ExCyTIn-Bench: Benchmarking AI Performance in Cybersecurity Investigations
Anand Mudgerikar presents ExCyTIn-Bench, Microsoft’s open-source framework for evaluating AI systems in complex cybersecurity investigations, combining Azure SOC simulations and Sentinel logs for advanced, actionable model benchmarking.
ExCyTIn-Bench: Benchmarking AI for Real-World Cybersecurity Investigations
Author: Anand Mudgerikar
ExCyTIn-Bench is Microsoft’s recently released open-source toolkit to evaluate the performance of AI systems in realistic cybersecurity investigations. Unlike previous benchmarks that rely on static quizzes and trivia, ExCyTIn-Bench simulates actual attacks, demanding the kind of complex, multistage analysis you would find in a real Security Operations Center (SOC).
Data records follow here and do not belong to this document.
(* ===== verification/Scram.v ===== *)
(** * SCRAM-SHA-256

    [src/rust/smongo-py/src/scram.rs]: the server's side of the exchange by
    which a client proves that it knows a password.  The hash functions, the
    derivation of keys and base 64 are crates, a parameter with what they
    document ([Crypto]); the nonce is what the random generator gave, an
    argument.

    A client that knows the password is accepted, and is given the signature
    only the server can make; a message that is accepted holds the key whose
    hash the server stores. *)

From Stdlib Require Import ZArith Lia Ascii String Strings.Byte List.
From S2P Require Import Prelude F64 Bson RefBson Paths Geo Query Storage.
From stdpp Require Import base tactics list strings.

Open Scope list_scope.
Open Scope string_scope.

(** The [sha2], [hmac], [pbkdf2] and [base64] crates. *)
Class Crypto : Type := {
  sha256 : bytes -> bytes;
  hmac_sha256 : bytes -> bytes -> bytes;
  pbkdf2 : bytes -> bytes -> Z -> bytes;
  b64_encode : bytes -> string;
  b64_decode : string -> option bytes }.

Section Scram.
Context {C : Crypto}.

(** Source: smongo-py/src/scram.rs:21-26 (ScramCredential). *)
Record ScramCredential : Type := { salt : bytes; stored_key : bytes; server_key : bytes; iteration_count : Z }.

(** Source: smongo-py/src/scram.rs:29-43 (hash_password). *)
Definition hash_password (password : string) (salt : bytes) (iterations : Z) : ScramCredential :=
  let salted_password := pbkdf2 (as_bytes password) salt iterations in
  let client_key := hmac_sha256 salted_password (as_bytes "Client Key") in
  {| salt := salt; stored_key := sha256 client_key;
     server_key := hmac_sha256 salted_password (as_bytes "Server Key"); iteration_count := iterations |}.
(** C13: a user just created can log in with its password, on any connection: the server accepts
    the client's proof, proves that it knows the key itself, and the connection acts with the
    name, the database and the roles of the user, and no others. The name is not empty and holds
    no comma and no equals sign (the characters that a SCRAM client escapes and this server does
    not read back: [escaped_name_kept]), its roles are well formed, its key is free in the store
    of users, the user document is persisted without an error, the nonce of the client has no
    comma, and both messages are valid UTF-8; the client is one that sends the password as it
    is, without SASLprep. *)
Theorem login_after_create salt oid store cmd db user pwd roles rs cnonce nonce st :
  dict_get_str cmd "$db" "test" = db -> dict_get_str cmd "createUser" "" = user -> user <> "" ->
  get_item cmd "pwd" = Some (PyStr pwd) -> get_item cmd "roles" = Some (PyList roles) ->
  fold_result (role_pair db) [] roles = Ok rs -> store !! user_key db user = None ->
  no_char "," user = true -> no_char "=" user = true -> no_char "," cnonce = true -> utf8_valid (as_bytes (client_first user cnonce)) = true ->
  exists store', cmd_create_user salt oid (Ok tt) store cmd = (store', Ok ok_dict) /\
  exists st1 c, cmd_sasl_start nonce store' st (start_cmd db (client_first user cnonce)) =
      (st1, Ok (scram_response false (server_first_message c))) /\ scram_conversation st1 = Some c /\
    (utf8_valid (as_bytes (client_final pwd (hash_password pwd salt 15000) c)) = true ->
     cmd_sasl_continue store' st1 (continue_cmd db (client_final pwd (hash_password pwd salt 15000) c)) =
       ({| authenticated_user := Some user; authenticated_db := Some db; authenticated_roles := rs; scram_conversation := None |},
        Ok (scram_response true (expected_server_final pwd (hash_password pwd salt 15000) c)))).
Proof.
  intros Hdb Huser Hne Hpwd Hroles Hrs Hfree Hu Hu2 Hc Hv. set (cred := hash_password pwd salt 15000).
  set (entry := new_entry salt oid db user pwd roles). exists (<[user_key db user := entry]> store). split.
  { unfold cmd_create_user. rewrite Hdb, Huser, Hroles. apply String.eqb_neq in Hne. rewrite Hne, Hfree. unfold with_password. rewrite Hpwd. reflexivity. }
  destruct (client_first_read user cnonce nonce cred Hu Hu2 Hc Hv) as (Hname & c & Hconv & Hcu & Hnonce & Hsk & Hvk).
  eexists _, c. split.
  { unfold cmd_sasl_start.
    change (negb (dict_get_str (start_cmd db (client_first user cnonce)) "mechanism" "" =s? "SCRAM-SHA-256")) with false.
    change (get_item (start_cmd db (client_first user cnonce)) "payload") with (Some (PyBytes (as_bytes (client_first user cnonce)))).
    change (dict_get_str (start_cmd db (client_first user cnonce)) "$db" "admin") with db. cbv beta iota. cbn [extract_bytes]. cbv beta iota.
    rewrite Hname. cbn [runtime_error]. cbv beta iota zeta. rewrite lookup_insert_eq. unfold entry. rewrite new_entry_credential. fold cred. rewrite Hconv. reflexivity. }
  split; [reflexivity|]. intros Hv2. unfold cmd_sasl_continue. cbn [scram_conversation].
  change (get_item (continue_cmd db (client_final pwd cred c)) "payload") with (Some (PyBytes (as_bytes (client_final pwd cred c)))).
  change (dict_get_str (continue_cmd db (client_final pwd cred c)) "$db" "admin") with db. cbn [extract_bytes]. cbv beta iota zeta.
  unfold cred. rewrite (client_final_accepted pwd salt 15000 c); [| |done|done|done].
  2:{ rewrite Hnonce, no_char_app, Hc. apply b64_no_comma. }
  rewrite Hcu, lookup_insert_eq. unfold role_pairs, entry. rewrite new_entry_roles, Hrs. reflexivity.
Qed.
End Login.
Built around Microsoft Sentinel data and designed to operate directly within Azure, it brings industry-level rigor to AI security evaluation.
Key Features of ExCyTIn-Bench
- Holistic Scenario Simulation: Leverages 57 log tables from Microsoft Sentinel plus related services to create realistic, noisy, and complex cyber incident scenarios.
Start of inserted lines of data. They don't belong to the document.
(* ===== verification/WireTxn.v ===== *)
(** * Transactions over the wire

    [src/rust/smongo-py/src/wire_transactions.rs], the transactions of
    [ConnectionContext] in [wire_context.rs], and [wire_txn_begin],
    [wire_txn_commit] and [wire_txn_abort] of [RedbLocalClient] in
    [redb_client.rs], with the Python class [TransactionSession] that only
    passes them on: the engine's session that a transaction runs in is kept in
    one slot of the client, which the collections of every connection look at.
    The session is the one of [Redb].

    From its start to its end a transaction is all or nothing, whatever the
    connections of the server do meanwhile; while no commit of the storage
    fails, at most one logical session has a transaction that is active. *)

From Stdlib Require Import ZArith Lia Ascii String Strings.Byte List.
From S2P Require Import Prelude F64 Bson PyBson BTree Storage Accumulators Redb.
From stdpp Require Import base tactics list strings gmap.

Open Scope list_scope.
Open Scope string_scope.

(** ** The client *)

Section Client.
Context {R : RedbOps} {SE : StdEnv}.

(** Source: smongo-py/src/redb_client.rs:70-76 (RedbLocalClient). The database, whether the client is open, and the slot: what the session in
    it has buffered. *)
Record client : Type := { database : redb; opened : bool; txn_slot : option PendingWriteMap }.

(** The session of the slot. *)
Definition session_of (c : client) (pending : PendingWriteMap) : rstate :=
  {| r_db := database c; r_in_transaction := true; r_pending := pending |}.

(** [.map_err(|e| PyRuntimeError::new_err(e.to_string()))]. *)
Definition storage_failure {X} (r : result X StorageError) : result X pyerr :=
  match r with Ok x => Ok x | Err e => Err (PythonError ("Storage error: " ++ storage_error_display e)) end.

(** Source: smongo-py/src/redb_client.rs:101-117 (wire_txn_begin). *)
Definition wire_txn_begin (c : client) : client * result unit pyerr :=
  if negb (opened c) then (c, Err (PythonError "client closed"))
  else
    match txn_slot c with
    | Some _ => (c, Err (PythonError "transaction already in progress"))
    | None =>
        match redb_begin_transaction (open_session (database c)) with
        | (_, Err e) => (c, storage_failure (Err e))
        | (ts, Ok _) => ({| database := r_db ts; opened := opened c; txn_slot := Some (r_pending ts) |}, Ok tt)
        end
    end.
- Designed for Real Workflows: Evaluates not just answers, but the reasoning process, as AI models interact with live data sources and plan investigations step-by-step — reflecting actual SOC analyst workflows in Azure.
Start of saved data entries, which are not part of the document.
Lemma end_keeps t key ids : existsb (fun sid => match extract_key sid with Ok k => k =s? key | Err _ => false end) ids = false -> forall r,
  since t key r -> since t key (fst (for_ids (fun key r => with_sessions r (delete key (sessions r))) ids r)).
Proof.
  induction ids as [|sid ids IH]; intros H r Hr; [done|]. cbn [for_ids existsb] in *. apply orb_false_iff in H as [H1 H2].
  destruct (extract_key sid) as [k|]; [|done]. apply IH; [done|]. destruct Hr as (e & Hk & Ht). exists e. split; [|done]. cbn [with_sessions sessions].
  rewrite lookup_delete_ne; [done|]. by apply String.eqb_neq.
Qed.

Lemma serve_since t key now q r : (t <= now <= t + timeout r)%Z -> ends key q = false -> since t key r -> since t key (serve now q r).
Proof.
  intros Hn Hq Hr. destruct q as [sid|lsid|ids|ids| |]; cbn [serve ends] in *.
  - unfold create. destruct (py_str sid); [|done]. destruct (_ <=? _)%Z; [done|]. apply since_put; [cbn; lia|done].
  - destruct (touch_cases now lsid r) as (k & [->|[(_ & e & _ & ->)|(_ & _ & ->)]]); [done|apply since_put; [cbn; lia|done]..].
  - apply (over_ids_inv (since t key)); [|done]. intros k r' H'. destruct (sessions r' !! k); [|done]. apply since_put; [cbn; lia|done].
  - unfold end_, over_ids. destruct (py_iter ids); [|done]. by apply end_keeps.
  - destruct Hr as (e & Hk & Ht). exists e. split; [|done]. cbn [expire with_sessions sessions]. apply map_lookup_filter_Some. split; [done|].
    unfold idle. apply Z.ltb_ge. lia.
  - done.
Qed.

(** C16: the registry never holds more sessions than its limit, and a session that is named, when it is known or there is room
    for it, stays for the whole of its timeout, whatever is asked of the registry
    meanwhile, unless it is ended by name or all sessions are. *)
Theorem session_stays r qs now lsid key later :
  bounded r -> lsid <> PyNone -> extract_key lsid = Ok key ->
  let r1 := serve_all qs r in
  (is_some (sessions r1 !! key) = true \/ (count r1 < max_sessions r1)%Z) ->
  Forall (fun '(t, q) => (now <= t <= now + timeout r)%Z /\ ends key q = false) later ->
  let r2 := serve_all later (serve now (Touch lsid) r1) in
  bounded r1 /\ bounded r2 /\ exists e, sessions r2 !! key = Some e /\ (now <= last_use e)%Z.
Proof.
  intros Hb Hne Hkey r1 Hroom Hlater r2. assert (Hall : forall qs r, bounded r -> bounded (serve_all qs r) /\ timeout (serve_all qs r) = timeout r).
  { clear. unfold serve_all. induction qs as [|[t q] qs IH]; intros r H; [done|]. cbn [fold_left]. destruct (IH (serve t q r) (serve_bounded t q r H)) as [H1 H2].
    split; [done|]. rewrite H2. unfold timeout. by rewrite (proj1 (serve_limits t q r)). }
  destruct (Hall qs r Hb) as [Hb1 Ht1]. fold r1 in Hb1, Ht1. pose proof (serve_bounded now (Touch lsid) r1 Hb1) as Hbt. split; [done|].
  split; [by apply Hall|]. assert (H0 : since now key (serve now (Touch lsid) r1)).
  { unfold since. cbn [serve touch]. destruct (sessions r1 !! key) as [e|] eqn:Ek.
    - exists (used e now). split; [|cbn; lia]. destruct lsid; try done; unfold touch; rewrite Hkey, Ek; apply lookup_insert_eq.
    - destruct Hroom as [|Hroom]; [done|]. exists (new_entry lsid now). split; [|cbn; lia]. apply Z.ltb_lt in Hroom.
      destruct lsid; try done; unfold touch; rewrite Hkey, Ek, Hroom; apply lookup_insert_eq. }
  assert (Ht2 : timeout (serve now (Touch lsid) r1) = timeout r) by (unfold timeout in *; by rewrite (proj1 (serve_limits _ _ _))).
  unfold r2. revert H0 Ht2. generalize (serve now (Touch lsid) r1). clear -Hlater. unfold serve_all.
  induction Hlater as [|[t q] later [Ht Hq] _ IH]; intros r' H0 Ht2; [exact H0|]. cbn [fold_left]. apply IH.
  - apply serve_since; [by rewrite Ht2|done|done].
  - unfold timeout in *. by rewrite (proj1 (serve_limits t q r')).
Qed.
End Registry.

(** ** Runs *)

(** A session is registered under the text of its [UUID], and the bytes its client sends back are another text: ending the session by the name the
    client was given does not end it. *)
Theorem started_session_not_ended py_str py_iter now u r r1 resp k1 k2 :
  py_str (PyUuid u) = Ok k1 -> py_str (PyBytes u) = Ok k2 -> k1 <> k2 -> (forall l, py_iter (PyList l) = Ok l) ->
  cmd_start_session py_str now u r = (r1, Ok resp) ->
  let cmd := [(KStr "endSessions", PyList [PyDict [(KStr "id", PyBytes u)]])] in
  snd (cmd_end_sessions py_str py_iter cmd r1) = Ok ok_dict /\
  sessions (fst (cmd_end_sessions py_str py_iter cmd r1)) !! k1 = Some (new_entry (PyUuid u) now).
Proof.
  intros H1 H2 Hne Hit Hs cmd. unfold cmd_start_session, create in Hs. rewrite H1 in Hs. destruct (_ <=? _)%Z; [done|]. injection Hs as <- _.
  unfold cmd_end_sessions, end_, over_ids, ids_of, cmd. cbn [get_item]. change ("endSessions" =s? "endSessions") with true. cbv beta iota. rewrite Hit.
  cbn [for_ids extract_key get_item]. change ("id" =s? "id") with true. cbv beta iota. rewrite H2. cbn [ok_or fst snd with_sessions sessions]. split; [done|].
  rewrite lookup_delete_ne by congruence. apply lookup_insert_eq.
Qed.

Section Runs.

(** Python's [str] of a string, a number and a truth value; iteration of a list. *)
Definition text (v : pyval) : result string pyerr :=
  match v with
  | PyStr s => Ok s
  | PyInt n => Ok (Z_to_string n)
  | PyBool b => Ok (if b then "True" else "False")
  | _ => Err (TypeError "str")
  end.
Definition elements (v : pyval) : result (list pyval) pyerr :=
  match v with PyList l => Ok l | _ => Err (TypeError "object is not iterable") end.

Definition lsid (n : Z) : pyval := PyDict [(KStr "id", PyInt n)].

Lemma session_stays_witness :
  let r := serve_all text elements [(0, Touch (lsid 1)); (5, Expire)]%Z (new_registry 30 2) in
  exists e, sessions (serve_all text elements [(20, Expire); (30, End (PyList [lsid 1])); (1800 * 10 ^ 9, Expire)]%Z
    (serve text elements 10 (Touch (lsid 7)) r)) !! "7" = Some e /\ (10 <= last_use e)%Z.
Proof.
  intros r. refine (proj2 (proj2 (session_stays text elements (new_registry 30 2) [(0, Touch (lsid 1)); (5, Expire)]%Z 10 (lsid 7) "7"
    [(20, Expire); (30, End (PyList [lsid 1])); (1800 * 10 ^ 9, Expire)]%Z _ _ _ _ _))).
  - vm_compute. discriminate.
  - discriminate.
  - reflexivity.
  - right. vm_compute. reflexivity.
  - repeat constructor; vm_compute; discriminate.
Defined.
End Runs.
- Grounded in Incident Graphs: Human analysts use incident graphs (alerts, entities, and relationships) as ‘ground truth’ for constructing explainable Q&A pairs, allowing for transparent and objective scoring.
- Transparent, Actionable Metrics: Provides detailed reward signals for every investigative step, enabling organizations to understand not just ‘if’ but ‘how’ a model solves a problem.
- Open-Source and Collaborative: Available via GitHub, the framework invites researchers and security vendors to contribute, benchmark, and improve new AI models.
Integrations and Impact
ExCyTIn-Bench isn’t just an external tool — it is used internally by Microsoft to improve its own AI-driven security products. Models are tested in-depth to identify weaknesses in detection, reasoning, and tool usage. The framework is tightly integrated with Microsoft Security Copilot, Microsoft Sentinel, and Defender, offering a unified way to monitor the cost and performance impact of different language models used in defense workflows.
Insights from Latest Evaluations
- Advanced Reasoning is Key: The latest models (e.g., GPT-5 with high reasoning settings) significantly outperform others, confirming the importance of step-by-step reasoning for sophisticated cyber investigations.
- Smaller Models Can Compete: Efficient smaller models with robust chain-of-thought techniques nearly match larger models, providing more accessible options for automation.
- Open-Source Models Improving: Open solutions are closing the gap with proprietary systems, making quality AI security tools more obtainable.
- Metrics Show What Matters: Fine-grained metrics highlight the value of explicit reasoning over just final answers, guiding security teams to make better choices.
Get Involved and Next Steps
- ExCyTIn-Bench is free and open for anyone to use, contribute, and share results.
- Personalized tenant-specific benchmarks are in development, promising even more relevant evaluations.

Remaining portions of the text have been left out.